Problem to work on
Nothing outside the range below should be printed. Output exactly the lines from the line with "[done|by apply H3]." to the line with "- intros [[H1", both included.

■ ■ ■ ■ ■

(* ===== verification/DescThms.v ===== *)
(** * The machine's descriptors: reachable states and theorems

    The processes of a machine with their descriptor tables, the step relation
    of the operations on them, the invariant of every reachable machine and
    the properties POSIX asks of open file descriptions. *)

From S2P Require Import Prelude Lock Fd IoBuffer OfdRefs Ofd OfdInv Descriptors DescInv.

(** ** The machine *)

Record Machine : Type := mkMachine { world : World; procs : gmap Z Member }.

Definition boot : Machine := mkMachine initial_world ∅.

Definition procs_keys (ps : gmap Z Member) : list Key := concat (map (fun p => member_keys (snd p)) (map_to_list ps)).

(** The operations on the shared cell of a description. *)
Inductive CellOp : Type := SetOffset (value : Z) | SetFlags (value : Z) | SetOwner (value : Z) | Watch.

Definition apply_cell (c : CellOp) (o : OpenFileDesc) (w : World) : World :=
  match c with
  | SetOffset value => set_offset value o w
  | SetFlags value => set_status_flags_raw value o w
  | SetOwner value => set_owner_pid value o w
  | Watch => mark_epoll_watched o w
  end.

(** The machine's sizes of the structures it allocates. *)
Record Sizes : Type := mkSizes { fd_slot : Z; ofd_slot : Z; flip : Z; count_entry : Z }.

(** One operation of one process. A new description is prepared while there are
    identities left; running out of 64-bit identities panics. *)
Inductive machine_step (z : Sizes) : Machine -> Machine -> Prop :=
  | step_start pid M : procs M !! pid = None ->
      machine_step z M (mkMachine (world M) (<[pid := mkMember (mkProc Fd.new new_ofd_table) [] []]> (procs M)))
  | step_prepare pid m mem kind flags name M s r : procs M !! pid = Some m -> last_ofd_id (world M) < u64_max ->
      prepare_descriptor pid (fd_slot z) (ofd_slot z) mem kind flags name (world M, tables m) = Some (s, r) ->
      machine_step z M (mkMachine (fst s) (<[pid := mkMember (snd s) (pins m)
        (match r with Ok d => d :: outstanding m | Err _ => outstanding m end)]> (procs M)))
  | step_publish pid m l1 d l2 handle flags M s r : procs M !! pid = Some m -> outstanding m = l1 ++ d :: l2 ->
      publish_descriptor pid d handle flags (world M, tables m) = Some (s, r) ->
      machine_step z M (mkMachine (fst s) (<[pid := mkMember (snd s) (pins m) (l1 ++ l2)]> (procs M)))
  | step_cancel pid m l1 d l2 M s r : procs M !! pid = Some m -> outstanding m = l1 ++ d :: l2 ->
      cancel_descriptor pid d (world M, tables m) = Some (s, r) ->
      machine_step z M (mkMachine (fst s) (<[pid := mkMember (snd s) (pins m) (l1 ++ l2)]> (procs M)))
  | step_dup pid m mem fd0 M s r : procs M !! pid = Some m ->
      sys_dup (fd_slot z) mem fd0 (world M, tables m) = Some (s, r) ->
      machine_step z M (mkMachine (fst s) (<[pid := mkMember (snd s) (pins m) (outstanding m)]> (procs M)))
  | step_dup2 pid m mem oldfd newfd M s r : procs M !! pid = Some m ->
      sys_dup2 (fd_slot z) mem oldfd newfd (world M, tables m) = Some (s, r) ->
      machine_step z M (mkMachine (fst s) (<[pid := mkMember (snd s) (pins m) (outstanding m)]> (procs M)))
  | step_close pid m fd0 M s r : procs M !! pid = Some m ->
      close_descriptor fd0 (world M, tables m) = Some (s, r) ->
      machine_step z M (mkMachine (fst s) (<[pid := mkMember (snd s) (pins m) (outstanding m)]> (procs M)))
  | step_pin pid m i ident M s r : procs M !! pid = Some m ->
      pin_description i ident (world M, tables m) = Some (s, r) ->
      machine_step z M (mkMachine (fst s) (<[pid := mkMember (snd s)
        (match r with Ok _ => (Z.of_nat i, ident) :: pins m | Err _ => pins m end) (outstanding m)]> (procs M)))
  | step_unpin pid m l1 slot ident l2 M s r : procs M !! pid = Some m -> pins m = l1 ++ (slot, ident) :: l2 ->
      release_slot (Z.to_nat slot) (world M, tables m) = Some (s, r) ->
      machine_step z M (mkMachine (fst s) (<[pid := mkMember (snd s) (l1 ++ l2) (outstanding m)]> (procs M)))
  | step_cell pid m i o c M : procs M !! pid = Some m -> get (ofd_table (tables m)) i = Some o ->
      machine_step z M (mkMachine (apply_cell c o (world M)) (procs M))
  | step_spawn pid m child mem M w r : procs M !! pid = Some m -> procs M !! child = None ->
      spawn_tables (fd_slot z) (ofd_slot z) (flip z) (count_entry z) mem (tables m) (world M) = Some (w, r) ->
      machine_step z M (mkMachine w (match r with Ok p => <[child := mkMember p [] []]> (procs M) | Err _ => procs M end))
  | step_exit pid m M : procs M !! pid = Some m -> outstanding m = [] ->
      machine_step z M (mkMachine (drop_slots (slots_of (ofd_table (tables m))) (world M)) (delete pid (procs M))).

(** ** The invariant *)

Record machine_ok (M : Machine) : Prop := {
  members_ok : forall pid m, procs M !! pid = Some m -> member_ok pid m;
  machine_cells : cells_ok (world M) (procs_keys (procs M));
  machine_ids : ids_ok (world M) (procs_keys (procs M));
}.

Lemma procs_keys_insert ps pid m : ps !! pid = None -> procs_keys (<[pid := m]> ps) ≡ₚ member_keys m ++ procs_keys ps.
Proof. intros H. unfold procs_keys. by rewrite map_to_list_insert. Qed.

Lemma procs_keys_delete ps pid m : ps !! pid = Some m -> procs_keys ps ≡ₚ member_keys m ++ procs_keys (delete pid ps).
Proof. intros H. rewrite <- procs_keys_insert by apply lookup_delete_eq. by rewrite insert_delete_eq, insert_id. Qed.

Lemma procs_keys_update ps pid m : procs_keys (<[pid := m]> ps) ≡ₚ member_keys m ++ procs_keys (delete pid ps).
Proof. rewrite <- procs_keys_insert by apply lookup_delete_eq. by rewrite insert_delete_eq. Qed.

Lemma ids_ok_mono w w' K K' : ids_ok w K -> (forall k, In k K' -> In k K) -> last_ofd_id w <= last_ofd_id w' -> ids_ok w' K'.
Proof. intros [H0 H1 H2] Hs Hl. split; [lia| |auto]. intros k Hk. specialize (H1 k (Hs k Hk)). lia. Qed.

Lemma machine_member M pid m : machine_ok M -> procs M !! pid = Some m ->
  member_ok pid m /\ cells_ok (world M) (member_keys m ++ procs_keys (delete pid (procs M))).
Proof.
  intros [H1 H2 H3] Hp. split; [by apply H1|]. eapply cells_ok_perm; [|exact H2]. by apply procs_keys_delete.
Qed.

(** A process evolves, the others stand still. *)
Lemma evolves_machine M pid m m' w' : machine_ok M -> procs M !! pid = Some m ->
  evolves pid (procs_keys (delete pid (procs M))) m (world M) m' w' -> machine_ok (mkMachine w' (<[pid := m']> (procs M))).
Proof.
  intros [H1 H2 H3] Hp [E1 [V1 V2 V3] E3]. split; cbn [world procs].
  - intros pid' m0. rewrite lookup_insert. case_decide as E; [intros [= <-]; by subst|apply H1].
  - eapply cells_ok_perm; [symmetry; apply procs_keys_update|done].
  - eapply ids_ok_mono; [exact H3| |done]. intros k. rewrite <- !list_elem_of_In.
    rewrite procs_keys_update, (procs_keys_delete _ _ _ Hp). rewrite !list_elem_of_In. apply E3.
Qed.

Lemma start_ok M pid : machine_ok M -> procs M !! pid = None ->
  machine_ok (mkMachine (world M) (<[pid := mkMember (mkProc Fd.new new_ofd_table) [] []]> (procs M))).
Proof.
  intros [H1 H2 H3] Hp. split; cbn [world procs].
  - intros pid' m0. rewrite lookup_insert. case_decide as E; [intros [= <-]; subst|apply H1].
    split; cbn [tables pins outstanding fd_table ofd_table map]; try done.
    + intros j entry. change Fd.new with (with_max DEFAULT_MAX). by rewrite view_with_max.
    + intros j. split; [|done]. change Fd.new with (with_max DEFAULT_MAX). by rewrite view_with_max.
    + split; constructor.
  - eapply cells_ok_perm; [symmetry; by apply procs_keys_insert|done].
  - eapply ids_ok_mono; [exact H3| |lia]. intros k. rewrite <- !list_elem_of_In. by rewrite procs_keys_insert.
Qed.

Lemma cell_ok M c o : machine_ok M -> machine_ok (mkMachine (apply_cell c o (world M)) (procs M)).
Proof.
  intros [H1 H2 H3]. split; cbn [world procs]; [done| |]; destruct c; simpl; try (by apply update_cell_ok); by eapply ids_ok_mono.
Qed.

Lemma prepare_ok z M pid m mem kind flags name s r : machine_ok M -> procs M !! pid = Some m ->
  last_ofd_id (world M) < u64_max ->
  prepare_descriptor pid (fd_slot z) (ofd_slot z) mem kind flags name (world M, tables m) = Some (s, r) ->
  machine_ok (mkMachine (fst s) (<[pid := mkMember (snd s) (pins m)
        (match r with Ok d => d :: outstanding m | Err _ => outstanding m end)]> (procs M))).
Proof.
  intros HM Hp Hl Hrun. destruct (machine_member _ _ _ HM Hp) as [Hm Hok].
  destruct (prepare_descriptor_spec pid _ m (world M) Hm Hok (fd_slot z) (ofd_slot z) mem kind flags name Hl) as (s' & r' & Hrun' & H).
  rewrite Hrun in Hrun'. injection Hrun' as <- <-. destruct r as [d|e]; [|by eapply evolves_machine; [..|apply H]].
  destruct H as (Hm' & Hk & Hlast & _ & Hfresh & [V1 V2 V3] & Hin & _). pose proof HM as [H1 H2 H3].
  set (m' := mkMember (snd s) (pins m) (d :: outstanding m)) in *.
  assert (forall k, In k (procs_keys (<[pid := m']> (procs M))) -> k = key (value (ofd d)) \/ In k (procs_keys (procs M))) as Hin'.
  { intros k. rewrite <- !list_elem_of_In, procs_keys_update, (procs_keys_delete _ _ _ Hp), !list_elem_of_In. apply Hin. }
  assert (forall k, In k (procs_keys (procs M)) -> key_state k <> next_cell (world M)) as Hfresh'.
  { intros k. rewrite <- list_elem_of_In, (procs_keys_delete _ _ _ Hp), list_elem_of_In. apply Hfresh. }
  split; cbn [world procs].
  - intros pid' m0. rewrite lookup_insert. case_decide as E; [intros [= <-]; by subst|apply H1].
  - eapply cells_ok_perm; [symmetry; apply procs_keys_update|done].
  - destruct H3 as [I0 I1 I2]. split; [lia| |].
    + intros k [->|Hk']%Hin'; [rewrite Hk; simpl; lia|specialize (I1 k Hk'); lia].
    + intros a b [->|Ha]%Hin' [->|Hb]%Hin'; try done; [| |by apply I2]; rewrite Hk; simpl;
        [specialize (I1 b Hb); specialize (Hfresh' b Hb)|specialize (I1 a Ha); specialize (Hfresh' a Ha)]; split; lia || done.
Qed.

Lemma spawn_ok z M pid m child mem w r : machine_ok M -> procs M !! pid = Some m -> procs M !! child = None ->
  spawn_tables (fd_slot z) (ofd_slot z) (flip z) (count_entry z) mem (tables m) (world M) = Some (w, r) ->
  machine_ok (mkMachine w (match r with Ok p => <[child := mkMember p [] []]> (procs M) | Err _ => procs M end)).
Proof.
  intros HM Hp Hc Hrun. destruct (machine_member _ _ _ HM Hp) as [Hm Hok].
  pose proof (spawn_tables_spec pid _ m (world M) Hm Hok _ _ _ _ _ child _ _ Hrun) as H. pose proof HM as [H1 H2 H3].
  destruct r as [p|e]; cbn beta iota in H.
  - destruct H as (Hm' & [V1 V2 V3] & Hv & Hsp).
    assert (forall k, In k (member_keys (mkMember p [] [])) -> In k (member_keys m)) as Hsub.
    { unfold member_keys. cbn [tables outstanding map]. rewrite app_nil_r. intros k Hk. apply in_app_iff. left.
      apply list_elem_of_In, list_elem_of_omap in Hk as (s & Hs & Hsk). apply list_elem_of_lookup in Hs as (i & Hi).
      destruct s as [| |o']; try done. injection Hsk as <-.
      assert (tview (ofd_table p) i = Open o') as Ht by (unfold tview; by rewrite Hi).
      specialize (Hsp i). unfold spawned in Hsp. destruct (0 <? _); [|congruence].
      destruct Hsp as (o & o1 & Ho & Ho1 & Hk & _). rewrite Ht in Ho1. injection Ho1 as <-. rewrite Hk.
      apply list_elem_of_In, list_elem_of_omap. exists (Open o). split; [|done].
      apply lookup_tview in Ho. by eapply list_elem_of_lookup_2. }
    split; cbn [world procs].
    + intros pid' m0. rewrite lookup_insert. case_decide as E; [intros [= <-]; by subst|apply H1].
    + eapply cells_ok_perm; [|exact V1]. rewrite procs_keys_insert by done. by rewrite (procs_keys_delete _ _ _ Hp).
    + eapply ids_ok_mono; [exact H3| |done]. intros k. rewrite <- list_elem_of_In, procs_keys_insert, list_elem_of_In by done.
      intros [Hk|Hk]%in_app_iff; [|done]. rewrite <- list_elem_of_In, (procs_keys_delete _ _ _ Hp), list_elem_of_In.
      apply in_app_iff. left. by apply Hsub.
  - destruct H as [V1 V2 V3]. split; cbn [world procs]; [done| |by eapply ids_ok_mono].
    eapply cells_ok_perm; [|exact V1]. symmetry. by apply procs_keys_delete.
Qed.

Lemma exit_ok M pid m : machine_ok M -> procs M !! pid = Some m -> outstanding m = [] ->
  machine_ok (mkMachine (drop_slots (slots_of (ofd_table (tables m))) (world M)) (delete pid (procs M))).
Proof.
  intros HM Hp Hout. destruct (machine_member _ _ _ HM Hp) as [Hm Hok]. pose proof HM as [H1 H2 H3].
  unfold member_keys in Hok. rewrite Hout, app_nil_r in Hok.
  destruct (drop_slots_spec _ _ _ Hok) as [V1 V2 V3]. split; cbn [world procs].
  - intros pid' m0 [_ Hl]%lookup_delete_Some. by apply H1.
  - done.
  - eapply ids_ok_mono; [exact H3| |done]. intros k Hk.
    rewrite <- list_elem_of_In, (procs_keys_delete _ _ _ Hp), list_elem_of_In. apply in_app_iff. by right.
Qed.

■ ■ ■ ■ ■

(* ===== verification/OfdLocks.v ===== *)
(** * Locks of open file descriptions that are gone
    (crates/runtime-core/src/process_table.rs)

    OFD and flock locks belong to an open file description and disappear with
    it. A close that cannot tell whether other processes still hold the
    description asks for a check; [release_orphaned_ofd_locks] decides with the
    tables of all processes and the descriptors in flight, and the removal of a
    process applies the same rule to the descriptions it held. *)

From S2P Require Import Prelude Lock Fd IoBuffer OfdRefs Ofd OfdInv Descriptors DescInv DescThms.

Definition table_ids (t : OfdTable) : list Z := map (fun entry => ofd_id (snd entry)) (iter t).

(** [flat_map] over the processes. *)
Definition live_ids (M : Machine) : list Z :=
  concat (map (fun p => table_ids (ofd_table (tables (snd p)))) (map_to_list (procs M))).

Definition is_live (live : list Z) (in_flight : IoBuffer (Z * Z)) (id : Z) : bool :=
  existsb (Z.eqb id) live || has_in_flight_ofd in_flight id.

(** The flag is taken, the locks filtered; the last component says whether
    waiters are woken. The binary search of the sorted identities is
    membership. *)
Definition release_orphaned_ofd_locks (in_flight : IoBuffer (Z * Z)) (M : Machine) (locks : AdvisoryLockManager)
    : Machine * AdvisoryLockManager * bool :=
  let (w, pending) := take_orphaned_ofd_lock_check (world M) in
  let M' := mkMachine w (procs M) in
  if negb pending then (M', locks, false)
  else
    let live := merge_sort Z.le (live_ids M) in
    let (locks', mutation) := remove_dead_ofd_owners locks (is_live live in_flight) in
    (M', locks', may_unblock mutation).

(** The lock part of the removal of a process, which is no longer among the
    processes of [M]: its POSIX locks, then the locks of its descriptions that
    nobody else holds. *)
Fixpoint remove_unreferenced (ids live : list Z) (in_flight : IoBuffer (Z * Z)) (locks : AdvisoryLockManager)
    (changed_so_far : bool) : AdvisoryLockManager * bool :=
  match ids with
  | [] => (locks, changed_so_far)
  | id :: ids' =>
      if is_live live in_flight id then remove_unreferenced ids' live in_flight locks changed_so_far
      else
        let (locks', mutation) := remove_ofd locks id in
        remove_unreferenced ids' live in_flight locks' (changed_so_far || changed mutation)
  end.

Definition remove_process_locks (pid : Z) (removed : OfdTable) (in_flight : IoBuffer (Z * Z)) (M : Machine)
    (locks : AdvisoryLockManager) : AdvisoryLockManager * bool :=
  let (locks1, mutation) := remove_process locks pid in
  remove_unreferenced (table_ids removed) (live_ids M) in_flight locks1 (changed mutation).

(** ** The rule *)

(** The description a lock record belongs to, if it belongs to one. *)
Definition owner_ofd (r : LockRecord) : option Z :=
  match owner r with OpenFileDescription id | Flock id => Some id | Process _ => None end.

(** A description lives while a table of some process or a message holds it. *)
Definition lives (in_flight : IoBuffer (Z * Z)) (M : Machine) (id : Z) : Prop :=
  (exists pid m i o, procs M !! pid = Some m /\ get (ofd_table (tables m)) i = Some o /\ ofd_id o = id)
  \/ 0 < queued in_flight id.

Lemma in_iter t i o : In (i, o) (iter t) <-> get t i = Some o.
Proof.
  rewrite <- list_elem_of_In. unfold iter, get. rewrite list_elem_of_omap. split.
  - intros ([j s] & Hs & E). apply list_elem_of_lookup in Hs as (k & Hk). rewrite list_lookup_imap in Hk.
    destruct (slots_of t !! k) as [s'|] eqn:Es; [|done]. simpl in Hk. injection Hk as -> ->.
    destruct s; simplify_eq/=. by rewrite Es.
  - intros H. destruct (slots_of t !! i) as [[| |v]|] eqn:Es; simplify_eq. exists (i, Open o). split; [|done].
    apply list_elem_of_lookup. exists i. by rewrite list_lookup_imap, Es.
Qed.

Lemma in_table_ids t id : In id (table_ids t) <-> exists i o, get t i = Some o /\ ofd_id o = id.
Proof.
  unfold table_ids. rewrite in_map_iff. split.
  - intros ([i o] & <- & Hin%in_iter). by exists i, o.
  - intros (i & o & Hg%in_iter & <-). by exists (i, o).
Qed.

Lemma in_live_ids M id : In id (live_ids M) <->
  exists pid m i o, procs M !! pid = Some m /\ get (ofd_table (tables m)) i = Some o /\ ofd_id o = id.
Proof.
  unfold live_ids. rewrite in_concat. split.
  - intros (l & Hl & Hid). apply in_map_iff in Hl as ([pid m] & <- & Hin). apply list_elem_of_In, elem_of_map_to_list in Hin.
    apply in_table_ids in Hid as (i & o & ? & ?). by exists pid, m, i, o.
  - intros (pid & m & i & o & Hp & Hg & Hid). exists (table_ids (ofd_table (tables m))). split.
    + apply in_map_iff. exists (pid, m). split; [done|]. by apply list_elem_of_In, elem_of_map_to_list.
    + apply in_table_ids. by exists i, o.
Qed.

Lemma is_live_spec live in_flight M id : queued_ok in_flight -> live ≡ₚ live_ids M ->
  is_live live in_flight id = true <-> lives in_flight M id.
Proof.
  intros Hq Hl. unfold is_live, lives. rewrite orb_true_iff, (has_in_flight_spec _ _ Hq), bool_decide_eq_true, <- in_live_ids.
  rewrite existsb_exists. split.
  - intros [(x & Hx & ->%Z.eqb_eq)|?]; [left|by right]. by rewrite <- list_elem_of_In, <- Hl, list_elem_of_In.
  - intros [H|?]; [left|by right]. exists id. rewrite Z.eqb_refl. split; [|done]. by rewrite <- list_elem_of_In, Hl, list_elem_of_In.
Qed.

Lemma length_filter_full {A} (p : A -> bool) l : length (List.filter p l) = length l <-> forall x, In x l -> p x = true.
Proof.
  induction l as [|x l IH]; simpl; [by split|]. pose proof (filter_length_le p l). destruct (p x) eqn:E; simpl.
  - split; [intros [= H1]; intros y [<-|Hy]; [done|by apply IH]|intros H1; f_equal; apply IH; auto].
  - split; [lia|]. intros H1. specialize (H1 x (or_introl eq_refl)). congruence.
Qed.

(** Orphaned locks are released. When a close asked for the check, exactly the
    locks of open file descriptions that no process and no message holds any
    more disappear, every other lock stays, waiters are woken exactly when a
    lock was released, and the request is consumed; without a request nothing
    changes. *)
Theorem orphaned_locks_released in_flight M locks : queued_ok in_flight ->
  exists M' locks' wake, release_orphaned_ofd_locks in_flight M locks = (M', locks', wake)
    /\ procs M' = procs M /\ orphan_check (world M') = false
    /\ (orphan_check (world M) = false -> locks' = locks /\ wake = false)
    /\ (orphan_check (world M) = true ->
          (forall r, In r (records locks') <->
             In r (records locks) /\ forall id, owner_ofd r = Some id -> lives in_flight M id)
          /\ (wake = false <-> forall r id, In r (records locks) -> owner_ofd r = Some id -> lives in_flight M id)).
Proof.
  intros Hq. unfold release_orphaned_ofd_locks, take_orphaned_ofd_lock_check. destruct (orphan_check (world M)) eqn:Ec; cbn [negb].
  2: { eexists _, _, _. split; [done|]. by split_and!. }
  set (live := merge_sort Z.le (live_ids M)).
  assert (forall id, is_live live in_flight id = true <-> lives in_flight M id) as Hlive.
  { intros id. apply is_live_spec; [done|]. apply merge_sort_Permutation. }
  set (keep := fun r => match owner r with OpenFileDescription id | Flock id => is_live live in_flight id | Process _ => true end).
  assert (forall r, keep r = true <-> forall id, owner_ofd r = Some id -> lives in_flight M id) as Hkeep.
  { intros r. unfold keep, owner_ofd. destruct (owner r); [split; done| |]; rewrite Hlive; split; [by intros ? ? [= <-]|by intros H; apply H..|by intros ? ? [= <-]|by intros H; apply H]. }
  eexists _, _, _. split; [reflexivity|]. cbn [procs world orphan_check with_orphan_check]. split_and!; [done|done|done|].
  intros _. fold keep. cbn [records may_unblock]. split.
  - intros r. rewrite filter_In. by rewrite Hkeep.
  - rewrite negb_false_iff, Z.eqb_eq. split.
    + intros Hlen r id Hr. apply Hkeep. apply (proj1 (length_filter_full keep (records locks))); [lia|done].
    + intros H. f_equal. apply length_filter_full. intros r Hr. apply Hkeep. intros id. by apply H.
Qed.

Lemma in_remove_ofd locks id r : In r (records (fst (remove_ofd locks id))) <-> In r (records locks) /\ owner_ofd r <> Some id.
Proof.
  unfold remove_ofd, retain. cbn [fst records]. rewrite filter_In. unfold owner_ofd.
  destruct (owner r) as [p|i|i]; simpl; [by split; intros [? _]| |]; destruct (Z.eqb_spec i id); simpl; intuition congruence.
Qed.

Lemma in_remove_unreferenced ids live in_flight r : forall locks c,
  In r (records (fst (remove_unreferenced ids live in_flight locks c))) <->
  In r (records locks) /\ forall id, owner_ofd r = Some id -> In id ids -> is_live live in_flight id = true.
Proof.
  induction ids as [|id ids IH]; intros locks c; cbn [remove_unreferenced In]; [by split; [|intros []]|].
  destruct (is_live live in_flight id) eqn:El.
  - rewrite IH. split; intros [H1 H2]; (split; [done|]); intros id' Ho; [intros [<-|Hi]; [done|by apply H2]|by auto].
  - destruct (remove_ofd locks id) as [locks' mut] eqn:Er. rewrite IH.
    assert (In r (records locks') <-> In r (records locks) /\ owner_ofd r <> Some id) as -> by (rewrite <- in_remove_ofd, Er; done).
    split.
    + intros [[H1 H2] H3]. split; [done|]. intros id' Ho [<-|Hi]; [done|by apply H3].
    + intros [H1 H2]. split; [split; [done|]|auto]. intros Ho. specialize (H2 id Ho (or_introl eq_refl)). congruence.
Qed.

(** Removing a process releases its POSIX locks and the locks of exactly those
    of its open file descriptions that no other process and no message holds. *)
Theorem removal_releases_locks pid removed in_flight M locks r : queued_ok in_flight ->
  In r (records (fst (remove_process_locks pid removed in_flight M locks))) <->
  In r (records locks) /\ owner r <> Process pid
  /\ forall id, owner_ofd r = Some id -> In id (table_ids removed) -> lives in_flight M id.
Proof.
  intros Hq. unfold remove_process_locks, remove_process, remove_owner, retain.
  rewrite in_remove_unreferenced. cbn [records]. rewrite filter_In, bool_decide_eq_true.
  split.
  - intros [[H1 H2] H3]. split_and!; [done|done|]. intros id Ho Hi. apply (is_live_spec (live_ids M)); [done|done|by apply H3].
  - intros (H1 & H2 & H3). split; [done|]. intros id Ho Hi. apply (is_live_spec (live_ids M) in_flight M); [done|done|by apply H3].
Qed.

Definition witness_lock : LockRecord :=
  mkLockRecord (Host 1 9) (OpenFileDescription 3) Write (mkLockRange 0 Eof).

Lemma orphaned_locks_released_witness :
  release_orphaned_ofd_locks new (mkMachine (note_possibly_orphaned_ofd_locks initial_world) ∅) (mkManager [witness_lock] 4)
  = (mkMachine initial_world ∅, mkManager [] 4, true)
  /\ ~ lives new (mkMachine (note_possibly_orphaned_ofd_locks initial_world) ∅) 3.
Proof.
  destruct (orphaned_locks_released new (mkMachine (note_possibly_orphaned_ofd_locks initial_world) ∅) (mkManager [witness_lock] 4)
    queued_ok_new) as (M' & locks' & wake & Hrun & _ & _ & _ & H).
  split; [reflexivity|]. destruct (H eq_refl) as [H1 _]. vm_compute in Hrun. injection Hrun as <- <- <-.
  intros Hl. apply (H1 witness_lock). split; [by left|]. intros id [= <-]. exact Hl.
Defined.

■ ■ ■ ■ ■

Task answer
    + intros [[H1 H2] H3]. split; [done|]. intros id' Ho [<-|Hi]; [done|by apply H3].
    + intros [H1 H2]. split; [split; [done|]|auto]. intros Ho. specialize (H2 id Ho (or_introl eq_refl)). congruence.
Qed.

(** Removing a process releases its POSIX locks and the locks of exactly those
    of its open file descriptions that no other process and no message holds. *)
Theorem removal_releases_locks pid removed in_flight M locks r : queued_ok in_flight ->
  In r (records (fst (remove_process_locks pid removed in_flight M locks))) <->
  In r (records locks) /\ owner r <> Process pid
  /\ forall id, owner_ofd r = Some id -> In id (table_ids removed) -> lives in_flight M id.
Proof.
  intros Hq. unfold remove_process_locks, remove_process, remove_owner, retain.
  rewrite in_remove_unreferenced. cbn [records]. rewrite filter_In, bool_decide_eq_true.
  split.
  - intros [[H1 H2] H3]. split_and!; [done|done|]. intros id Ho Hi. apply (is_live_spec (live_ids M)); [done|done|by apply H3].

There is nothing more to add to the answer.